Gawande has similar moments of personal reflection. After dumping his father’s ashes in the Ganges River, Gawande reflects, “although I didn’t feel my dad was anywhere in that cup and a half of gray, powdery ash, I felt that we’d connected him to something far bigger than ourselves, in this place where people had been performing these rituals for so long.”


Both books are moving, informative accounts. They are difficult to read because the facts are hard to face. We will all die. We will all lose the ones we love. These two doctors provide a remarkable service by easing our burden of the unknown.

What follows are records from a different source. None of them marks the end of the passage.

(** The sender's PDUs: the first [N] of [tb].  [outs i cl] are the SDUs that
    PDU [i] delivers, [pre i] what is in construction before it, when the SDU
    of its first byte is complete up to there ([cl]), and [next i cl] tells
    whether the SDU of the last byte is. *)
Context (N : Z) (tb : Z -> mac_tb) (dp : bool).
Context (outs : Z -> bool -> list (list Z)) (next : Z -> bool -> bool) (pre : Z -> list Z).
Definition um_carry (i : Z) (cl : bool) : option (list Z) := if cl then Some (pre i) else None.
Context (Hsn : forall i r, 0 <= i < N -> rx_sn_length r = L -> um_pdu_sn (tb i) r = Ok (um_sn i)).
Context (Hpdu : forall i cl r, 0 <= i < N -> rx_sn_length r = L -> is_data_plane r = dp ->
  carry (um_carry i cl) r ->
  exists r', um_reassemble_pdu (tb i) r = Ok r' /\ um_effect r (outs i cl) (um_carry (i + 1) (next i cl)) r').

(** What the slots from [i] on deliver; a PDU that is not there breaks the SDU
    in construction. *)
Fixpoint slots_out (i : Z) (cl : bool) (slots : list bool) : list (list Z) :=
  match slots with
  | [] => []
  | true :: l => outs i cl ++ slots_out (i + 1) (next i cl) l
  | false :: l => slots_out (i + 1) false l
  end.
Fixpoint slots_clean (i : Z) (cl : bool) (slots : list bool) : bool :=
  match slots with
  | [] => cl
  | true :: l => slots_clean (i + 1) (next i cl) l
  | false :: l => slots_clean (i + 1) false l
  end.

Lemma slots_out_snoc i cl slots b :
  slots_out i cl (slots ++ [b]) = slots_out i cl slots ++
    (if b then outs (i + Z.of_nat (length slots)) (slots_clean i cl slots) else []).
Proof.
  revert i cl. induction slots as [|[] slots IH]; intros i cl; cbn [slots_out slots_clean app length].
  - rewrite Z.add_0_r. destruct b; [by rewrite app_nil_r|done].
  - rewrite IH, app_assoc. by replace (i + 1 + Z.of_nat (length slots)) with (i + Z.of_nat (S (length slots))) by lia.
  - rewrite IH. by replace (i + 1 + Z.of_nat (length slots)) with (i + Z.of_nat (S (length slots))) by lia.
Qed.
Lemma slots_clean_snoc i cl slots b :
  slots_clean i cl (slots ++ [b]) =
    (if b then next (i + Z.of_nat (length slots)) (slots_clean i cl slots) else false).
Proof.
  revert i cl. induction slots as [|[] slots IH]; intros i cl; cbn [slots_clean app length].
  - by rewrite Z.add_0_r.
  - rewrite IH. destruct b; [|done]. f_equal. lia.
  - rewrite IH. destruct b; [|done]. f_equal. lia.
Qed.
Lemma um_inv_start n frs r A :
  sn_length_ok n -> um_rx_fresh n r -> um_rx_inv n frs (is_data_plane r) (upper_layer r) A (dar_start r) r.
Proof.
  intros Hn [[Hc Hl] (V1 & V2 & V3) Ht Hb [Hm Ho] Hls Hst].
  assert (HM : 1 < umd_sn_bound n <= 1024) by (unfold umd_sn_bound; destruct (n =? 10); lia).
  assert (E0 : um_sn (umd_sn_bound n) 0 0 = 0) by (unfold um_sn; by rewrite Z.mod_0_l by lia).
  split; [| |split; [by intros ? ?%elem_of_empty|by intros k]|cbn; lia].
  - split; [|by intros ? ?%elem_of_empty|cbn [dar_start d_timer]; by rewrite Ht].
    change (0 <= 0 <= 0 + um_window n). unfold um_window. destruct (n =? 10); lia.
  - split; cbn [dar_start d_ur d_slots d_ux d_uh d_timer d_held length Z.of_nat]; rewrite ?E0; try done.
    split; try done; cbn [slots_out slots_clean um_carry length Z.of_nat]; rewrite ?E0, ?app_nil_r; try done.
    + eexists. split; [exact Hb|]. split; [by rewrite length_replicate|]. intros j _.
      rewrite bool_decide_eq_false_2; [|by intros ?%elem_of_empty]. rewrite lookup_replicate. split; [done|].
      pose proof (Z.mod_pos_bound (0 + j) (umd_sn_bound n) ltac:(lia)). unfold um_sn. lia.
    + split; [done|]. split; [by rewrite Ho|by left].
    + rewrite Hls. split; [lia|]. intros _. replace (umd_sn_bound n - 1 + 1) with (umd_sn_bound n) by lia.
      apply Z.mod_same. lia.
Qed.

Lemma um_receiver_ok n frs es r :
  sn_length_ok n -> um_rx_fresh n r -> um_stream_ok (um_max (is_data_plane r)) frs ->
  um_in_window_run (um_window n) (Z.of_nat (length frs)) 0 (um_arrivals es) ->
  let s := fold_left (fun s e => dar_step n e s) es (dar_start r) in
  exists r', um_rx_run (um_tbs n frs) es r = Ok r' /\ upper_layer r' = upper_layer r ++ um_delivered frs (d_slots s) /\
    (length (d_slots s) <= length frs)%nat /\
    (forall k : nat, d_slots s !! k = Some true -> Z.of_nat k ∈ um_arrivals es).
Proof.
  intros Hn Hr Hs Hw s.
  destruct (um_inv_run n frs (is_data_plane r) (upper_layer r) (fun i => i ∈ um_arrivals es) es Hn Hs _ _
    (um_inv_start n frs r _ Hn Hr) Hw) as (r' & E & I); [done|]. fold s in I.
  destruct I as [I1 I2 I3 I4]. exists r'. split; [exact E|].
  pose proof (di_window _ _ I1) as Hwin. unfold d_ur in Hwin.
  assert (Hl : (length (d_slots s) <= length frs)%nat) by lia.
  split; [|split; [exact Hl|apply I3]].
  rewrite <- um_slots_delivered by (done || apply Hs). destruct I2 as [C _ _ _ _]. by destruct C.
Qed.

Of course, when speaking of death and the unknown, there is always the question of an afterlife. These men are scientists. They limit their discussion to that which science can measure. Nuland himself is dead. Who knows what he’s discovered in that new frontier, the nothing, which he writes, “seems so different from the nothing that preceded life.” And yet by the words he’s put down here, and the philosophy by which he lived, he seemed uniquely prepared for death, and whatever comes after. He writes, “As a confirmed skeptic, I am bound by the conviction that we must not only question all things but be willing to believe that all things are possible.”


Sherwin B. Nuland, How We Die: Reflections on Life’s Final Chapter, Vintage Books Edition, 1995, 296 pp
Atul Gawande, Being Mortal: Medicine and What Matters in the End, Metropolitan Books, 2014, 282 pp.